Primary CNS lymphoma (PCNSL) is an an uncommon variant of extranodal non-Hodgkin lymphoma (NHL) arising exclusively in the CNS, that is, the brain parenchyma, spinal cord, eyes, cranial nerves, and/or meninges. It is a highly aggressive malignancy. This lymphoma represents 4% of intracranial neoplasms and 4%-6% of all extranodal lymphomas. The standard chemotherapy regimensfor treatment of systemic lymphoma (eg, CHOP), are either ineffective or too toxic. The definitive treatment of PCL is not known and there is a lot of institutional variation. Here we present our experience of managing 10 cases of PCNSL in immunocompetent patients, their initial presentation, diagnosis and their treatment.


We treated 10 patients in our tertiary care centre in the last year. The complete staging work up was done to exclude any other systemic lymphoma by whole body CECT scan, ophthalmologic evaluation (including slit-lamp examination), CSF studies, bone marrow biopsy, USG tests. Treatment given was on the basis of standard protocols.


We treated 10 patients in our tertiary care centre in the last year. We had two patients, one of 30 years and the other of 32 years, and the rest were older than 60 years. All the patients presented with headache and 60% (6/10) had instability of gait and 40% (4/10) had hemiparesis. Only 20% (2/10) had features of raised intracranial tension and one presented with vitreous haemorrhage. On MRI, there was a single lesion in 50% (5/10). The distribution of the solitary lesion was hemispheres 50% (5/10), periventricular 60% (6/10), thalamus/basal ganglia 40% (4/10), corpus callosum 20%, (2/10) and cerebellum (10%) (1/10). On histopathology 90% were diffuse large B cell lymphoma (9/10) and 10% (1/10) was T cell-rich B cell lymphoma (IHC – CD20+, LCA+, CD3+).


Though there has been no clear evidence as to the best management protocol, we observed that the addition of second agent was entirely dependent on the clinical status of the patient.
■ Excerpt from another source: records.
Lemma nansum_acc_filter acc a :
  foldl (fun acc x => (acc + (if isnan x then f0 else x))%F) acc a
  = foldl fadd acc (filter (fun x => isnan x = false) a).
Proof.
  revert acc. induction a as [|x a IH]; intros acc; [done|].
  cbn [foldl]. rewrite IH. destruct x as [|q]; cbn [isnan].
  - rewrite fadd_0_r. by rewrite filter_cons_False.
  - by rewrite filter_cons_True.
Qed.

Lemma nansum_fsum a : nansum a = fsum (filter (fun x => isnan x = false) a).
Proof. apply nansum_acc_filter. Qed.

Lemma foldl_fadd_fin q a :
  Forall (fun x => isnan x = false) a → ∃ q', foldl fadd (Fin q) a = Fin q'.
Proof.
  revert q. induction a as [|x a IH]; intros q Ha; [by eexists|].
  inversion_clear Ha as [|?? Hx Ha']. destruct x as [|b]; [done|].
  cbn. by apply IH.
Qed.

Lemma nansum_fin a : ∃ q, nansum a = Fin q.
Proof.
  rewrite nansum_fsum. apply foldl_fadd_fin.
  apply Forall_forall. intros x Hx. by apply list_elem_of_filter in Hx as [? _].
Qed.

(** ** The membership test of [compute_challenge_metric] *)

Lemma index_of_Some x classes :
  x ∈ classes → ∃ i, index_of x classes = Some i ∧ classes !! i = Some x
                     ∧ (i < length classes)%nat.
Proof.
  intros Hx. unfold index_of.
  destruct (list_find_elem_of (fun c => c = x) classes x Hx eq_refl) as [[i y] Hf].
  rewrite Hf. exists i. apply list_find_Some in Hf as (Hi & -> & _).
  split_and!; [done|done|]. by eapply lookup_lt_Some.
Qed.

Lemma index_of_None x classes : x ∉ classes → index_of x classes = None.
Proof.
  intros Hx. unfold index_of.
  destruct (list_find _ classes) as [[i y]|] eqn:Hf; [|done].
  apply list_find_Some in Hf as (Hi & -> & _).
  destruct Hx. by eapply list_elem_of_lookup_2.
Qed.

(** C6.  For a C×C weight matrix and arrays [L] and [B] of shape R×C with
    at least one recording, [compute_challenge_metric] raises a
    [ValueError] exactly when the sinus rhythm class is not in the class
    list; it is the error with the message of that test, and no modified
    confusion matrix has been computed then (the log is empty); with the
    class in the list no [ValueError] is raised. *)
Theorem challenge_metric_value_error R C
    (W : matrix float) (L B : matrix Z) (classes : list string) (sr : string) :
  (0 < R)%nat → has_shape R C L → has_shape R C B → has_shape C C W →
  ((∃ msg, (compute_challenge_metric W L B classes sr).2 = Raise (ValueError msg))
   ↔ sr ∉ classes)
  ∧ (sr ∉ classes →
     compute_challenge_metric W L B classes sr
     = ([], Raise (ValueError "The sinus rhythm class is not available.")))
  ∧ (sr ∈ classes →
     ∀ msg, (compute_challenge_metric W L B classes sr).2 ≠ Raise (ValueError msg)).
Proof.
  intros _ _ _ _.
  assert (Hin : sr ∈ classes →
     ∀ msg, (compute_challenge_metric W L B classes sr).2 ≠ Raise (ValueError msg)).
  { intros Hx msg. unfold compute_challenge_metric.
    destruct (shape L) as [R' C'].
    destruct (index_of_Some _ _ Hx) as (i & -> & _).
    cbn. destruct (decide (i < C')%nat); cbn; [|done].
    by destruct (fne _ _). }
  assert (Hout : sr ∉ classes →
     compute_challenge_metric W L B classes sr
     = ([], Raise (ValueError "The sinus rhythm class is not available."))).
  { intros Hx. unfold compute_challenge_metric.
    destruct (shape L) as [R' C']. by rewrite (index_of_None _ _ Hx). }
  split_and!; [|done|done].
  split.
  - intros [msg Hmsg] Hx. by eapply Hin.
  - intros Hx. rewrite (Hout Hx). by eexists.
Qed.

Lemma challenge_metric_value_error_witness :
  compute_challenge_metric [[f1]] [[1]] [[1]] ["NSR"] "SB"
  = ([], Raise (ValueError "The sinus rhythm class is not available."))
  ∧ ∀ msg, (compute_challenge_metric [[f1]] [[1]] [[1]] ["NSR"] "NSR").2
           ≠ Raise (ValueError msg).
Proof.
  destruct (challenge_metric_value_error 1 1 [[f1]] [[1]] [[1]] ["NSR"] "SB")
    as (_ & Hout & _); [lia|unfold has_shape; apply (bool_decide_unpack _); by vm_compute..|].
  destruct (challenge_metric_value_error 1 1 [[f1]] [[1]] [[1]] ["NSR"] "NSR")
    as (_ & _ & Hin); [lia|unfold has_shape; apply (bool_decide_unpack _); by vm_compute..|].
  split; [apply Hout|apply Hin]; apply (bool_decide_unpack _); by vm_compute.
Defined.
Lemma await_connection_Return (fuel : nat) (deadline : Q) (s : St PPPPService) u s' :
  await_connection env fuel deadline s = (Return u, s') ->
  self s' = self s /\ is_Connected (api_state env (trace s')) = true.
Proof.
  revert s. induction fuel as [| fuel IH]; intros s; cbn [await_connection];
    unfold bind at 1, read_api_state; cbn [self trace];
    destruct (is_Connected (api_state env (trace s))) eqn:Ec.
  - intro H. inversion H; subst. split; [reflexivity | exact Ec].
  - discriminate.
  - intro H. inversion H; subst. split; [reflexivity | exact Ec].
  - intro H. apply bind_Return in H. destruct H as (u1 & s1 & H1 & H2).
    apply IH in H2. destruct H2 as [Hs Hc]. split; [| exact Hc].
    rewrite Hs. revert H1. clear.
    intro H1.
    assert (K : keeps (fun x : PPPPService => x)
                      (try_except
                         (now <- time_time env ;;
                          let timeout := deadline - now in
                          if Qleb timeout 0 then raise (TimeoutError "Connection timed out")
                          else
                            msg <- recv env (py_min timeout 1) ;;
                            match msg with
                            | Some m => call env (api_process m)
                            | None => ret tt
                            end)
                         (fun e => is_TimeoutError e || is_StopIteration e)
                         (fun e =>
                            if is_TimeoutError e then raise e
                            else raise (ConnectionRefusedError
                                          "Connection rejected by device")))) by frame.
    exact (K _ _ _ H1).
Qed.
(** A successful run of the staging loop: the mappings pushed are the
    entries' aliases with their full identifiers, every entry's artifact
    ends up as a readable file under the stripped identifier, and files
    already present stay files. *)
Lemma copy_entries_ok (env : Env) (idlPath : string)
    (entries : list (string * DfxManifestCanister))
    (acc mappings : list Extended.CanisterMapping) (st st' : State) :
  Extended.copy_entries env idlPath entries acc st = (Ok mappings, st') →
  mappings
    = acc ++ map (λ entry, {| Extended.alias := entry.1;
                              Extended.id := canister_id entry.2 |}) entries
  ∧ (∀ entry, entry ∈ entries →
       ∃ text,
         fs st' !! path_join env
                     [idlPath; slice 3 (canister_id entry.2) +:+ ".did"]
         = Some (File true text))
  ∧ (∀ p text, fs st !! p = Some (File true text) →
       ∃ text', fs st' !! p = Some (File true text')).
Proof.
  revert acc st. induction entries as [|[alias info] rest IH]; intros acc st; simpl.
  - intros [= <- <-]. rewrite app_nil_r. split; [done |].
    split; [by intros ? ?%elem_of_nil | eauto].
  - unfold bind at 1. simpl. unfold bind at 1.
    destruct (copyFileSync env _ _ _) as [[[]|e] st1] eqn:Hcopy; [| done].
    apply copyFileSync_ok in Hcopy as (text & _ & ->).
    intros Hrest. apply IH in Hrest as (Hmap & Hstaged & Hkept).
    simpl in Hkept.
    split; [by rewrite Hmap, <-app_assoc |]. split.
    + intros entry [-> | Hin]%elem_of_cons; [| by apply Hstaged].
      simpl. eapply Hkept. apply lookup_insert_eq.
    + intros p text0 Hp.
      destruct (decide (path_join env [idlPath; slice 3 (canister_id info) +:+ ".did"] = p))
        as [<- | Hne].
      * eapply Hkept. apply lookup_insert_eq.
      * eapply Hkept. rewrite lookup_insert_ne by done. exact Hp.
Qed.

Lemma getDfxManifest_state (env : Env) (st : State) :
  (Extended.getDfxManifest env st).2 = st.
Proof.
  unfold Extended.getDfxManifest.
  destruct (workspaceFolders env) as [[|ws rest]|]; try done.
  unfold try_catch, bind, first_folder, ret, readFileSync.
  destruct (fs st !! _) as [[|[] text]|]; try done.
  by destruct (JSON_parse_DfxCanisterManifest env text).
Qed.

Lemma alias_arguments_of_entries
    (entries : list (string * DfxManifestCanister)) :
  flat_map (λ mapping,
              ["--actor-alias"; Extended.alias mapping; Extended.id mapping])
    (map (λ entry, {| Extended.alias := entry.1;
                      Extended.id := canister_id entry.2 |}) entries)
  = flat_map (λ entry, ["--actor-alias"; entry.1; canister_id entry.2]) entries.
Proof.
  induction entries as [|entry rest IH]; [done |].
  cbn [map flat_map]. by rewrite IH.
Qed.

(** C10, for non-empty identifiers.  When staging succeeds, the scratch directory and the
    interface manifest it read determine the result: the alias/identifier
    pairs and the arguments built from them carry every entry's full
    identifier, every entry's artifact is a file of the scratch directory
    named by the identifier without its first three characters plus ".did",
    and for a non-empty identifier the name used for the file differs from
    the identifier passed in the arguments. *)
Theorem staged_names_and_aliases (env : Env) (st st' : State)
    (idlFiles : Extended.IdlFiles) :
  Extended.copyIDLFiles env st = (Ok (Some idlFiles), st') →
  ∃ st1 canisterManifest,
    Extended.getOrCreateIDLPath env st
      = (Ok (Some (Extended.idlPath idlFiles)), st1)
    ∧ Extended.getDfxManifest env st1 = (Ok (Some canisterManifest), st1)
    ∧ Extended.canisterMappings idlFiles
      = map (λ entry, {| Extended.alias := entry.1;
                         Extended.id := canister_id entry.2 |})
          (Object_entries (manifest_canisters canisterManifest))
    ∧ Extended.idlArgs_of (Some idlFiles)
      = ["--actor-idl"; Extended.idlPath idlFiles]
          ++ flat_map (λ entry, ["--actor-alias"; entry.1; canister_id entry.2])
               (Object_entries (manifest_canisters canisterManifest))
    ∧ (∀ entry,
         entry ∈ Object_entries (manifest_canisters canisterManifest) →
         (∃ text,
            fs st' !! path_join env
                        [Extended.idlPath idlFiles;
                         slice 3 (canister_id entry.2) +:+ ".did"]
            = Some (File true text))
         ∧ (canister_id entry.2 ≠ EmptyString →
            slice 3 (canister_id entry.2) ≠ canister_id entry.2)).
Proof.
  unfold Extended.copyIDLFiles, bind. intros Hrun.
  destruct (Extended.getOrCreateIDLPath env st) as [[[idlPath|]|e] st1]; try done.
  pose proof (getDfxManifest_state env st1) as Hsame.
  destruct (Extended.getDfxManifest env st1)
    as [[[canisterManifest|]|e] st2] eqn:Hmanifest; try done.
  simpl in Hsame. subst st2.
  destruct (Extended.copy_entries env idlPath _ [] st1)
    as [[mappings|e] st3] eqn:Hloop; [| done].
  injection Hrun as <- <-.
  apply copy_entries_ok in Hloop as (Hmap & Hstaged & _). simpl in Hmap.
  exists st1, canisterManifest.
  split; [done |]. split; [done |]. split; [done |]. split.
  - unfold Extended.idlArgs_of. cbn [Extended.idlPath Extended.canisterMappings].
    f_equal. rewrite Hmap. apply alias_arguments_of_entries.
  - intros entry Hentry. split; [by apply Hstaged | apply slice_3_neq].
Qed.
Lemma findProfileIdentity_returns_null_witness :
  IdentityRepository.lookup 5 (identities world0) = None /\
  fst (findProfileIdentity 9 true world0) = inr None.
Proof.
  split; [reflexivity|].
  destruct (findProfileIdentity_returns_null 9 true world0 carol carolIdentity)
    as [H _]; [reflexivity | reflexivity | reflexivity | exact H].
Defined.

(** ** Update *)

(** What [update] followed by [findOne] returns: the fields of the request,
    with the seed id in the place of the path. *)
Lemma update_then_findOne validation id body w old :
  RequestValidation.validUpdate validation body = true ->
  IdentityRepository.lookup id (identities w) = Some old ->
  exists r w' w'',
    update validation id body w = (inr (Some r), w') /\
    findOne id true w' = (inr r, w'') /\
    r = Identity.mk id (Identity.profile_id old)
          (IdentityUpdateRequest.wallet body)
          (IdentityUpdateRequest.address body)
          (IdentityUpdateRequest.hdseedid body)
          (IdentityUpdateRequest.hdseedid body)
          (IdentityUpdateRequest.mnemonic body)
          (IdentityUpdateRequest.passphrase body)
          (IdentityUpdateRequest.type body).
Proof.
  intros Hv Hl.
  unfold update, validate, bind. rewrite Hv.
  unfold findOne, bind, IdentityRepository.findOne, IdentityRepository.update,
    perform, ret. simpl. rewrite Hl. simpl. rewrite Hl.
  eexists _, _, _. split; [reflexivity|]. simpl.
  rewrite (lookup_replace_same _ _ _ _ Hl). split; reflexivity.
Qed.

(** C2.  The stored derivation path after an update is the seed id of the
    request, not its derivation path: updating identity 1 with seed id
    "seed-2" and path "m/44h/44h/1h" stores the path "seed-2". *)
Theorem update_then_findOne_path_is_seed :
  RequestValidation.validUpdate requiredFields sampleUpdate = true /\
  exists r w' w'',
    update requiredFields 1 sampleUpdate world0 = (inr (Some r), w') /\
    findOne 1 true w' = (inr r, w'') /\
    Identity.path r = Some "seed-2" /\
    IdentityUpdateRequest.path sampleUpdate = Some "m/44h/44h/1h" /\
    Identity.path r <> IdentityUpdateRequest.path sampleUpdate.
Proof.
  split; [reflexivity|].
  destruct (update_then_findOne requiredFields 1 sampleUpdate world0 aliceIdentity
              eq_refl eq_refl) as (r & w' & w'' & Hu & Hf & Hr).
  exists r, w', w''. subst r. repeat split; try assumption. discriminate.
Qed.

(** C10.  An update of an identity present in the store leaves its id and
    its profile id as they were, and leaves every other record as it was;
    a valid request returns the record now stored. *)
Theorem update_keeps_id_and_profile
    (validation : RequestValidation.t) (id : Z)
    (body : IdentityUpdateRequest.t) (w : World) (old : Identity.t) :
  IdentityRepository.lookup id (identities w) = Some old ->
  let w' := snd (update validation id body w) in
  (exists new,
      IdentityRepository.lookup id (identities w') = Some new /\
      Identity.id new = Identity.id old /\
      Identity.profile_id new = Identity.profile_id old /\
      (RequestValidation.validUpdate validation body = true ->
       fst (update validation id body w) = inr (Some new))) /\
  (forall id', id' <> id ->
      IdentityRepository.lookup id' (identities w')
      = IdentityRepository.lookup id' (identities w)).
Proof.
  intros Hl. pose proof (lookup_id _ _ _ Hl) as Hid.
  unfold update, validate, bind.
  destruct (RequestValidation.validUpdate validation body).
  - unfold findOne, bind, IdentityRepository.findOne, IdentityRepository.update,
      perform, ret. simpl. rewrite Hl. simpl. rewrite Hl. simpl. split.
    + eexists. split; [eapply lookup_replace_same; eassumption|].
      simpl. repeat split; congruence.
    + intros id' Hne. now apply lookup_replace_other.
  - simpl. split.
    + exists old. repeat split; [assumption | discriminate].
    + reflexivity.
Qed.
However with expansion of molecular biology and improvement in diagnostic sensitivity and specificity in coming years we can perhaps reduce the dilemma of dose intensive versus de-escalation therapy in management of PCNSL.

Clinical trial indentification


Legal entity responsible for the study



Indian Army


All authors have declared no conflicts of interest.